Je n’ai vu Moodymann mixer qu’une seule fois, mais quelle fois ce fut : un set à rallonge dans un club berlinois rempli à craquer de fêtards de tout les âges et de toutes les nationalités, dont une importante proportion portait des sweats suants floqués du logo de Black Mahogani. Alors qu’il semblait parti pour balancer des classiques house pendant toute la soirée à un public complètement acquis à sa cause, il a brusquement passé un We Will Rock You à peine remixé, avant de repartir sur quelques morceaux de soul. Le tout ponctuellement interrompus par des morceaux de Nirvana ou des éclats de voix de Beyoncé.
Il mixait sans avoir l’air d’en avoir quelque chose à foutre, écouteurs négligemment enfoncés dans les lobes, cernes mauves particulièrement marquées sous les paupières. De ce que j’ai lu ou entendu à droite à gauche, les prestations de Kenny Dixon Jr, sont toutes de cette trempe : des sélections éclectiques apparemment bancales mais finalement diablement jouissives, servies avec une nonchalance déconcertante.
La tracklist de ce 52ème DJ Kicks ne fait pas exception à la règle : y sont réunis 30 morceaux (pour autant d’années de carrière) n’ayant rien de commun sinon qu’ils sont tous au moins sympathiques. S’y bousculent, dans le désordre, Dopehead, discret acolyte de Danny Brown, Les Sins (side-project de Toro Y Moi), Nightmares On Wax, Cody Chesnutt, Flying Lotus ou encore Little Dragon, sans oublier BTSU, le hit du mystérieux Jai Paul. Mais on y trouvera aussi des cascades de cordes latines, de la soul langoureuse ou encore une house tapageuse.
Dans une conférence intitulée Le Cinéma et la nouvelle psychologie, Merleau Ponty, définissait la musique comme une « forme temporelle », dans le sens où « chaque note ne compte que par la fonction qu’elle exerce dans l’ensemble (…) un seul changement dans [leurs] rapports suffit à modifier la physionomie totale de la mélodie.».

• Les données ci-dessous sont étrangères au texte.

(** * Route-safety pipeline of the Unfold India backend

    A shallow embedding of [app/services/safety_engine.py],
    [app/services/route_service.py] and [app/routers/route.py], followed by
    the properties of the scoring, ranking and error-mapping code.

    Modelling conventions.
    - Python [float]s are exact rationals ([Q]); on every concrete input
      used below binary floating point takes the same branches and prints
      the same rounded figures, so the two readings agree on them.
    - [str] is [string] over ASCII; [strip], [lower] and the regular
      expression classes [\b] and [\w] are the ASCII ones.
    - A JSON object read with [d.get(k, default)] is a record whose fields
      are [option]s: [None] is a missing key.
    - The module-level geocode cache is a [gmap] threaded through the
      pipeline; an exception leaves the cache as it was when raised.
    - The two external services are functions from the request to the
      reply they give. *)

From Stdlib Require Import QArith Qround Qabs ZArith String Ascii Lia.
From Stdlib Require Import Permutation Sorted DecimalString Lqa.
From stdpp Require Import base option list gmap strings.

Open Scope Q_scope.

(** ** Python primitives *)

Module Py.

Definition Qleb (x y : Q) : bool := Qle_bool x y.
Definition Qltb (x y : Q) : bool := negb (Qle_bool y x).
Definition Qgeb (x y : Q) : bool := Qle_bool y x.
Definition Qgtb (x y : Q) : bool := negb (Qle_bool x y).

(** [int(x)] on a float: truncation towards zero. *)
Definition int (x : Q) : Z := Z.quot (Qnum x) (Zpos (Qden x)).

(** [round(x)] to an integer, ties to the even neighbour. *)
Definition round_half_even (x : Q) : Z :=
  let f := Qfloor x in
  let d := x - inject_Z f in
  if Qltb d (1 # 2) then f
  else if Qltb (1 # 2) d then (f + 1)%Z
  else if Z.even f then f else (f + 1)%Z.

(** [round(x, ndigits)]. *)
Definition round (x : Q) (ndigits : nat) : Q :=
  let scale := inject_Z (10 ^ Z.of_nat ndigits) in
  inject_Z (round_half_even (x * scale)) / scale.

(** [max(a, b)] on integers. *)
Definition max (a b : Z) : Z := Z.max a b.

Definition is_space (c : ascii) : bool :=
  let n := nat_of_ascii c in
  ((9 <=? n)%nat && (n <=? 13)%nat) || ((28 <=? n)%nat && (n <=? 32)%nat).

Definition is_empty (s : string) : bool :=
  match s with EmptyString => true | String _ _ => false end.

Fixpoint lstrip (s : string) : string :=
  match s with
  | EmptyString => EmptyString
  | String c s' => if is_space c then lstrip s' else s
  end.
(** The note that the store receives for a typed note: none when the typed
    note is white space throughout (or empty), what is left of it once
    trimmed otherwise. *)
Definition storedNote (typedNote : string) : option string :=
  if allWhiteSpace typedNote then None else Some (trim typedNote).

(** A typed amount that passes the validation of both forms. *)
Definition validAmount (s : string) : Prop :=
  isNaN (parseFloat s) = false /\ le (parseFloat s) zero = false.

(** ** The week *)

(** The start of the week of the specification: local midnight of today,
    less as many days as today's day of the week. *)
Definition startOfWeek (h : Host) : Z :=
  let today := LocalTime h (now h) in
  UTC h (msPerDay * (Day today - WeekDay today)).

(** A device whose offset is [off] at every time value within eight days of
    now, read as UTC or as local time: no change of offset falls in or next
    to the current week. *)
Definition steady (h : Host) (off : Z) : Prop :=
  forall (t : Z) (isUTC : bool),
    now h - 8 * msPerDay <= t <= now h + 8 * msPerDay -> LocalTZA h t isUTC = off.

(** ** Amounts *)

(** An amount that is missing: the record has none, or has [null]. *)
Definition missing (v : value) : Prop := v = JUndefined \/ v = JNull.

(** An amount that is not numeric: converting it gives no number. *)
Definition nonNumeric (v : value) : Prop := isNaN (ToNumber v) = true.

(** A Number that is +0, positive or +Infinity. *)
Definition nonneg (x : number) : bool :=
  match x with
  | S754_zero false | S754_infinity false | S754_finite false _ _ => true
  | _ => false
  end.

(** A Number, not NaN, whose sign bit is [s]. *)
Definition signed (s : bool) (x : number) : Prop :=
  match x with
  | S754_zero s' | S754_infinity s' | S754_finite s' _ _ => s' = s
  | S754_nan => False
  end.

(** ** Categories *)

(** One turn of the loop of [totalsByCategory]. *)
Definition step (map : object) (e : Expense.t) : object :=
  Set_ map (categoryOf e) (accumulate (Get map (categoryOf e)) (amountOf e)).

(** The labels in the order of their first appearance. *)
Fixpoint firstSeen (l : list string) : list string :=
  match l with
  | [] => []
  | x :: l' => x :: List.filter (fun y => negb (String.eqb y x)) (firstSeen l')
  end.

Definition isIndex (k : string) : bool :=
  match arrayIndex k with Some _ => true | None => false end.

(** Ascending order of array index. *)
Definition indexOrder (a b : string) : Prop :=
  exists i j, arrayIndex a = Some i /\ arrayIndex b = Some j /\ i <= j.

(** The records that bear the label [c]. *)
Definition bearing (c : string) (rs : list Expense.t) : list Expense.t :=
  List.filter (fun e => String.eqb (categoryOf e) c) rs.

Definition mem (k : string) (l : list string) : bool := existsb (String.eqb k) l.

(** What one more record of a category makes of the category's entry. *)
Definition accOpt (acc : option slot) (e : Expense.t) : option slot :=
  Some (accumulate (match acc with Some v => ROwn v | None => RUndefined end)
          (amountOf e)).

(** A mapping whose totals are Numbers that are not negative. *)
Definition plainTotals (t : object) : Prop :=
  Forall (fun p => exists n, snd p = SNum n /\ nonneg n = true) t.

(** The amounts of the entries of a chart, in their order. *)
Definition amountsOf (c : chart) : list number :=
  map (fun p => slotNumber (snd p)) (entries c).

(** ** Sums without rounding *)

(** The real number that a finite Number stands for. *)
Definition toQ (x : number) : Q :=
  match x with
  | S754_finite s m e => (inject_Z (if s then Zneg m else Zpos m) * Qpower 2 e)%Q
  | _ => 0%Q
  end.

Definition finite (x : number) : bool :=
  match x with
  | S754_zero _ | S754_finite _ _ _ => true
  | _ => false
  end.

(** An addition that does not round: the sum is finite and stands for the
    sum of what the operands stand for. *)
Definition exactAdd (x y : number) : Prop :=
  finite (add x y) = true /\ (toQ (add x y) == toQ x + toQ y)%Q.

(** No addition rounds when the Numbers of [l] are added to [start] from
    left to right. *)
Fixpoint exactSum (l : list number) (start : number) : Prop :=
  match l with
  | [] => True
  | a :: l' => exactAdd start a /\ exactSum l' (add start a)
  end.

(** No addition rounds, and no label meets a member of [Object.prototype],
    when the loop of [totalsByCategory] runs over [rs] from [map]. *)
Fixpoint exactTotals (rs : list Expense.t) (map : object) : Prop :=
  match rs with
  | [] => True
  | e :: rs' =>
      match Get map (categoryOf e) with
      | RUndefined => exactAdd zero (amountOf e)
      | ROwn (SNum n) => exactAdd (if truthy n then n else zero) (amountOf e)
      | _ => False
      end
      /\ exactTotals rs' (step map e)
  end.

(** The sum of the values of a totals object, added in the order of its
    entries. *)
Definition sumOfValues (t : object) : number :=
  fold_left (fun sum p => add sum (slotNumber (snd p))) (Object_entries t) zero.

(** The sum of the real numbers that the Numbers of a list stand for. *)
Definition sumQ (l : list number) : Q := fold_right (fun a q => (toQ a + q)%Q) 0%Q l.

Definition valuesQ (o : object) : Q := sumQ (map (fun p => slotNumber (snd p)) o).

(** ** Sums with rounding *)

(** The unit roundoff of binary64: half the distance from 1 to the next
    Number, 2^-53.  One addition rounded to nearest changes its exact
    result by no more than this fraction of it. *)
Definition roundoff : Q := 1 # (2 ^ 53).

(** A Number whose exponent is not below that of the least subnormal,
    2^-1074, as is the exponent of every binary64 value. *)
Definition lowest (x : number) : Prop :=
  match x with
  | S754_finite _ _ e => -1074 <= e
  | _ => True
  end.

Fixpoint power (q : Q) (n : nat) : Q :=
  match n with
  | O => 1%Q
  | S n' => (q * power q n')%Q
  end.

(** [x] is a Number not below zero that, when finite, stands for [s] up to
    [k] roundings: it lies between [s (1 - roundoff)^k] and
    [s (1 + roundoff)^k]. *)
Definition within (k : nat) (x : number) (s : Q) : Prop :=
  nonneg x = true /\ lowest x /\ (0 <= s)%Q
  /\ (finite x = true ->
      (s * power (1 - roundoff) k <= toQ x <= s * power (1 + roundoff) k)%Q).

Definition total (l : list Q) : Q := fold_right Qplus 0%Q l.

(** An entry of a totals object whose value is within [k] roundings of [s]. *)
Definition near (k : nat) (p : string * slot) (s : Q) : Prop :=
  within k (slotNumber (snd p)) s.

(** What [k] right shifts of [M] leave: the quotient, the bit shifted out
    last and whether a bit shifted out before it was set. *)
Definition shifted (M k : Z) (mrs : shr_record) : Prop :=
  0 <= shr_m mrs
  /\ 0 <= M - shr_m mrs * 2 ^ k
  /\ (shr_r mrs = false -> 2 * (M - shr_m mrs * 2 ^ k) < 2 ^ k)
  /\ (shr_r mrs = true -> 2 ^ k <= 2 * (M - shr_m mrs * 2 ^ k) < 2 * 2 ^ k)
  /\ (shr_s mrs = false ->
      2 * (M - shr_m mrs * 2 ^ k) = if shr_r mrs then 2 ^ k else 0).

(** ** The screen in use *)

(** What the user and the device can do to the screen: type in a field of
    the add form, press a filter button, press Add (the clock of the press
    is the host's), press the cross of a record, press Edit on a record,
    type in a field of the editor, leave the editor, press Save, and start
    the application again over the database as it is. *)
Inductive action : Type :=
  | TypeAmount (text : string)
  | TypeCategory (text : string)
  | TypeNote (text : string)
  | PressFilter (value : string)
  | PressAdd (h : Host)
  | PressDelete (id : Z)
  | PressEdit (expense : Z * Sqlite.row)
  | TypeEditAmount (text : string)
  | TypeEditCategory (text : string)
  | TypeEditNote (text : string)
  | TypeEditDate (text : string)
  | PressCancel
  | PressSave
  | Launch.

Section Use.

Variable NumberToString : number -> string.

Definition perform (st : state) (a : action) : state :=
  match a with
  | TypeAmount text => setAmount st text
  | TypeCategory text => setCategory st text
  | TypeNote text => setNote st text
  | PressFilter value => setFilter st value
  | PressAdd h => addExpense h st
  | PressDelete id => deleteExpense st id
  | PressEdit expense => startEdit NumberToString st expense
  | TypeEditAmount text => setEditAmount st text
  | TypeEditCategory text => setEditCategory st text
  | TypeEditNote text => setEditNote st text
  | TypeEditDate text => setEditDate st text
  | PressCancel => setEditingExpense st None
  | PressSave => handleSaveEdit st
  | Launch => setup (db st)
  end.

(** The state after a run of actions on a new device. *)
Definition after (l : list action) : state :=
  fold_left perform l (setup Sqlite.empty).

End Use.

(** Text that neither starts nor ends with white space. *)
Definition trimmed (s : string) : Prop :=
  startsWithWhiteSpace s = false /\ endsWithWhiteSpace s = false.

(** A row as the two forms write it: an amount above zero, a category and a
    date that are not empty and are trimmed, and a note that is absent or
    is not empty and is trimmed. *)
Definition wellFormed (r : Sqlite.row) : Prop :=
  gt (Sqlite.amount r) zero = true
  /\ (Sqlite.category r <> "" /\ trimmed (Sqlite.category r))
  /\ (forall n, Sqlite.note r = Some n -> n <> "" /\ trimmed n)
  /\ (Sqlite.date r <> "" /\ trimmed (Sqlite.date r)).

(** The id that the next insertion gives. *)
Definition nextId (d : Sqlite.database) : Z :=
  Z.max (Sqlite.sequence d) (Sqlite.largestRowid (Sqlite.expenses d)) + 1.

(** The order of the list: the later date first, the larger id first among
    records of one date. *)
Definition listedBefore (a b : Expense.t) : Prop :=
  String.ltb (Expense.date b) (Expense.date a) = true
  \/ (Expense.date a = Expense.date b /\ Expense.id b < Expense.id a).

(** The first ten characters of [toISOString], which [addExpense] writes
    to the date column. *)
Definition isoDate (t : Z) : string := slice0 10 (toISOString t).

(** A decimal digit of [padDigits]. *)
Definition digit (v : Z) : ascii := ascii_of_N (Z.to_N (48 + v mod 10)).

(** An add form that passes the validation of [addExpense]. *)
Definition validAdd (st : state) : Prop :=
  validAmount (amount st) /\ trim (category st) <> "".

Cette remarque semble particulièrement pertinente pour un mix de cette sorte : nul besoin d’épiloguer sur les atomes qui le composent, c’est leur agencement qui définit la signification de la structure. En l’occurrence, celle-ci narre une promenade dans le désert industriel de Detroit au volant d’une Impala tonitruante. Tout un programme.